Return each line of the material below exactly. Begin at the first and end on the line with "apply wp_bind, (wp_getCurrentState".

* Data listing:
****
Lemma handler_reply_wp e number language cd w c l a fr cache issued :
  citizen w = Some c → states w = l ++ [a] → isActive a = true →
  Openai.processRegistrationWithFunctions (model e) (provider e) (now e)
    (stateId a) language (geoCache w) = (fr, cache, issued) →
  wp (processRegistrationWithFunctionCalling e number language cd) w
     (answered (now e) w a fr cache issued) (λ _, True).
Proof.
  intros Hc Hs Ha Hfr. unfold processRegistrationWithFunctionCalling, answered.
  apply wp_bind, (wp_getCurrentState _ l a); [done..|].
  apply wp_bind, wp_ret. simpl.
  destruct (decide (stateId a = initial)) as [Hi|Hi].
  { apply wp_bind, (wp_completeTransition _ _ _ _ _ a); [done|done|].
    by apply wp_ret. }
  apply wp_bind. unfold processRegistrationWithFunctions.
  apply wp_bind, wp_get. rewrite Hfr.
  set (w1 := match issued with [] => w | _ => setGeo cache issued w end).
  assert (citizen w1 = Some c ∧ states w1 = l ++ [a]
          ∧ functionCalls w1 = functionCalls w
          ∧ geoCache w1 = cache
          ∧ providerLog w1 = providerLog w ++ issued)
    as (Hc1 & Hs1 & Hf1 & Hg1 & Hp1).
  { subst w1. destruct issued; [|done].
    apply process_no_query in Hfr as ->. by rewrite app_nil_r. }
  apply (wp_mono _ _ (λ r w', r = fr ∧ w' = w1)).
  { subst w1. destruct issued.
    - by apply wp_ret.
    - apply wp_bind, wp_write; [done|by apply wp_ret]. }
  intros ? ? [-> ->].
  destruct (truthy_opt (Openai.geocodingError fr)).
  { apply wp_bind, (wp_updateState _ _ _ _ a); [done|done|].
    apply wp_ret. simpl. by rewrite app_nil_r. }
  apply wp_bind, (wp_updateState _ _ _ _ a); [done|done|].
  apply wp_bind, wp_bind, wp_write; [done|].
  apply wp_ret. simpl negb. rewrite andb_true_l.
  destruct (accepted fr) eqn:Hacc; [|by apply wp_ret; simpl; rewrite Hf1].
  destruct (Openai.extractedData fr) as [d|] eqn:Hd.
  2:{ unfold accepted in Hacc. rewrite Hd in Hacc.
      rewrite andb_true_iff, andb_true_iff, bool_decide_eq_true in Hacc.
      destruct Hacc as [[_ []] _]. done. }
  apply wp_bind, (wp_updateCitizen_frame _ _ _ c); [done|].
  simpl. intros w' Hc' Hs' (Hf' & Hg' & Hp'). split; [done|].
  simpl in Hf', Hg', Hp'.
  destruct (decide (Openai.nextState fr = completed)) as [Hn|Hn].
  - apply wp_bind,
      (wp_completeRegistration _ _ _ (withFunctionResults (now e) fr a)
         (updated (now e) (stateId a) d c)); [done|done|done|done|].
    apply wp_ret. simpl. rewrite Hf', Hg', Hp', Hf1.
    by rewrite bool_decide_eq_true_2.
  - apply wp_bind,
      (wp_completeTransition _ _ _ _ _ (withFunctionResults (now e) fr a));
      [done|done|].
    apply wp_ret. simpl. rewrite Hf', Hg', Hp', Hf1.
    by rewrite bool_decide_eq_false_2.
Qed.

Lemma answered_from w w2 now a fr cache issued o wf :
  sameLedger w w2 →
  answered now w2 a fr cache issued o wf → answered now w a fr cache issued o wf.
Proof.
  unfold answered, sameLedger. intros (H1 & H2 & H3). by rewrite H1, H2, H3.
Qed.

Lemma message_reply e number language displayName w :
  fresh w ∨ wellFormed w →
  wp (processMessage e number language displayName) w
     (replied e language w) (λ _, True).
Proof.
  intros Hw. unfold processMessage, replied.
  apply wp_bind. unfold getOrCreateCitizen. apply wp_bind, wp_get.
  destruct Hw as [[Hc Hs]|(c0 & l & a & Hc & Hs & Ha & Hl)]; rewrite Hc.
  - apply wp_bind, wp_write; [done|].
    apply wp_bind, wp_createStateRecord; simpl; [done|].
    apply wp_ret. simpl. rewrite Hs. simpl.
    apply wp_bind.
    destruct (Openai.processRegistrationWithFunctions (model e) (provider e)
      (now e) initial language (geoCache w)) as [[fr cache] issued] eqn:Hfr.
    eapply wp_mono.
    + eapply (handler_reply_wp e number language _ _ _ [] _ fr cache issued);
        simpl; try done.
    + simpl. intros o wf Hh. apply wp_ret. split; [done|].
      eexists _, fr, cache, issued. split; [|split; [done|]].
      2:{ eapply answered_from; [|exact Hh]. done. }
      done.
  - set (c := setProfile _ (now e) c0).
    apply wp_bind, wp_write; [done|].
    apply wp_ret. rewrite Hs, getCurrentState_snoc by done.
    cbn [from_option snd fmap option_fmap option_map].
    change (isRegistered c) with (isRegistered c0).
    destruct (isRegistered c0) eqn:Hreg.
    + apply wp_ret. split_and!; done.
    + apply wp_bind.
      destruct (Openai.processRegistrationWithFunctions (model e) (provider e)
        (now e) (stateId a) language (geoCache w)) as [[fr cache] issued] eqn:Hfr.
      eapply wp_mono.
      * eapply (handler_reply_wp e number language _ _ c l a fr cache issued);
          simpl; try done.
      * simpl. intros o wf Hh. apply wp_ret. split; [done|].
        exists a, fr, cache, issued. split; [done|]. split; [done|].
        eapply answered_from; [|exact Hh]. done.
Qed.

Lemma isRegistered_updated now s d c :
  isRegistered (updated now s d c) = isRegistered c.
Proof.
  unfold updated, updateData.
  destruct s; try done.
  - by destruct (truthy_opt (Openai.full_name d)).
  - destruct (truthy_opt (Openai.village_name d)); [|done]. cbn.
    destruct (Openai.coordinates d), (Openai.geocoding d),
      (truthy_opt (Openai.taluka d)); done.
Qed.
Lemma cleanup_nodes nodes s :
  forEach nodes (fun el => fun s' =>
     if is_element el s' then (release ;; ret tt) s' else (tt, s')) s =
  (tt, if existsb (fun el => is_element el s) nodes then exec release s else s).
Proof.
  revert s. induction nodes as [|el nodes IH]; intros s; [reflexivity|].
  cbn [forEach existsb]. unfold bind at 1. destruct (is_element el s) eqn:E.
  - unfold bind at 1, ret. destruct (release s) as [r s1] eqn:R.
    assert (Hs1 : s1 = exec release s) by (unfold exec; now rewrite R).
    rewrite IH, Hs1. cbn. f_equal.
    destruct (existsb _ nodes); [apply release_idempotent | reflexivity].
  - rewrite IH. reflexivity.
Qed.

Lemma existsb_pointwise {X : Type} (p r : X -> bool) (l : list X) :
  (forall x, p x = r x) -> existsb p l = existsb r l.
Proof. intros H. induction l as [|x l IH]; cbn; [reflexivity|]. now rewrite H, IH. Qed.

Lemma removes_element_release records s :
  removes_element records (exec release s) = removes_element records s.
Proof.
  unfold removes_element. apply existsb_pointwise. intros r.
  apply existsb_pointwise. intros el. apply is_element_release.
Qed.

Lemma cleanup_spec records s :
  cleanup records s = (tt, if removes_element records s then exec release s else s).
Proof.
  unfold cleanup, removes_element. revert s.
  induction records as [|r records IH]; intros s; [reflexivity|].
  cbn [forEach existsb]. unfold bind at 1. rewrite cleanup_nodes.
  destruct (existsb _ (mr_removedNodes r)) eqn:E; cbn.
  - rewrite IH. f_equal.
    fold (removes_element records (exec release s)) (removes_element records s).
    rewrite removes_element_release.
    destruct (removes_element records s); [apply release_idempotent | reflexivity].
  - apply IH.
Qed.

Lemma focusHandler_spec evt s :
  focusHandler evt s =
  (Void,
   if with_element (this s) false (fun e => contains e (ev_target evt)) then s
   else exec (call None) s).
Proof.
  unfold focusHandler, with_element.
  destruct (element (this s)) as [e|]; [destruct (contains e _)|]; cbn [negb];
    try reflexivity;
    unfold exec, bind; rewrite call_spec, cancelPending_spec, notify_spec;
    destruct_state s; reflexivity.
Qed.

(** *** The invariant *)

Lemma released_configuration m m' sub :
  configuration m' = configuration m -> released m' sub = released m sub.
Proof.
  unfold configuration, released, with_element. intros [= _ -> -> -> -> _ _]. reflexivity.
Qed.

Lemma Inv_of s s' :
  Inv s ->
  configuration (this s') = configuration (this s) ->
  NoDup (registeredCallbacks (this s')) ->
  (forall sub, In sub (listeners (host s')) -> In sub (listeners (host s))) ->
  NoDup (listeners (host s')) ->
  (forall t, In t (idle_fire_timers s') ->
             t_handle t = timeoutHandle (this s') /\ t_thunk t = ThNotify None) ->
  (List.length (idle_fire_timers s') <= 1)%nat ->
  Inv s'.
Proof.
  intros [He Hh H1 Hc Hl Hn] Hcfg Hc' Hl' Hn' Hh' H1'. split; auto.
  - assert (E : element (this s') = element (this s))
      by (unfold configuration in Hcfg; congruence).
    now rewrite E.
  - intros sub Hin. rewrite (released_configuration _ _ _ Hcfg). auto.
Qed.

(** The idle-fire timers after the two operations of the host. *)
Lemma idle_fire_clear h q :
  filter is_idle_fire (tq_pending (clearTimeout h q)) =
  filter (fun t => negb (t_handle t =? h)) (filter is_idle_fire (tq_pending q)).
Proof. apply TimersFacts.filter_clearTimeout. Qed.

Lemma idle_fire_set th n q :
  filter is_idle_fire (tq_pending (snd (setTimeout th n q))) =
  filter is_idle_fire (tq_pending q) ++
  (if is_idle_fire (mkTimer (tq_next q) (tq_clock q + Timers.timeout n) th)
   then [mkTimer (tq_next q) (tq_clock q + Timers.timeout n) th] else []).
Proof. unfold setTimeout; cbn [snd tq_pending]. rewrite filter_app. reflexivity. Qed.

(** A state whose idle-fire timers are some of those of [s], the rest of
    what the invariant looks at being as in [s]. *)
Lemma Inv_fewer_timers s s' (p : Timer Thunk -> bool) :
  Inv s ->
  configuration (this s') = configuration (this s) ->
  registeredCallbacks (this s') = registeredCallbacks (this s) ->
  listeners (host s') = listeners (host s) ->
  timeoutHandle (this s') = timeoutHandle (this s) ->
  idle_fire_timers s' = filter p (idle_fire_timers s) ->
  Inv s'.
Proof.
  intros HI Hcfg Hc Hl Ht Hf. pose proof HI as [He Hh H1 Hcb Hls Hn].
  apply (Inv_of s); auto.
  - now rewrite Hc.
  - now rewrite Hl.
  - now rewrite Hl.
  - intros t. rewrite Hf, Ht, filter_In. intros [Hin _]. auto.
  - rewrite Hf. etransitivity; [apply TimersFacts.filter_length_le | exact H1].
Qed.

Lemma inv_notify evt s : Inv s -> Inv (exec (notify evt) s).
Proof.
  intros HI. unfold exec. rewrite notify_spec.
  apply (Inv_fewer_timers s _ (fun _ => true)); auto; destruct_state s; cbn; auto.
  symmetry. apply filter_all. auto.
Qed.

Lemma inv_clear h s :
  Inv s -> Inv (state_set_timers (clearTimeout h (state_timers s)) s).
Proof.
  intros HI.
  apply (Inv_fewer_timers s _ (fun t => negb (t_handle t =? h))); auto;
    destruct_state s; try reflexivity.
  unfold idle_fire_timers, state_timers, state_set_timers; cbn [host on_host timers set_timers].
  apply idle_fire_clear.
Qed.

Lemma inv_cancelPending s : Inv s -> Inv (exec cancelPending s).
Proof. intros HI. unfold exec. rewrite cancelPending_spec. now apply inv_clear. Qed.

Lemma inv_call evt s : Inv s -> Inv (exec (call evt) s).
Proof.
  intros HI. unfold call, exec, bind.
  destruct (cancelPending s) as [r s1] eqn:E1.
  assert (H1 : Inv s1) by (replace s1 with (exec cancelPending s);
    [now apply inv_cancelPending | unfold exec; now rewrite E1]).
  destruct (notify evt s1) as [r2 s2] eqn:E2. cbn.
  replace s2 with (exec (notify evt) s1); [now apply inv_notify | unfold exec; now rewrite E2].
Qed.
****
* Completed task:
Lemma handler_reply_wp e number language cd w c l a fr cache issued :
  citizen w = Some c → states w = l ++ [a] → isActive a = true →
  Openai.processRegistrationWithFunctions (model e) (provider e) (now e)
    (stateId a) language (geoCache w) = (fr, cache, issued) →
  wp (processRegistrationWithFunctionCalling e number language cd) w
     (answered (now e) w a fr cache issued) (λ _, True).
Proof.
  intros Hc Hs Ha Hfr. unfold processRegistrationWithFunctionCalling, answered.
  apply wp_bind, (wp_getCurrentState _ l a); [done..|].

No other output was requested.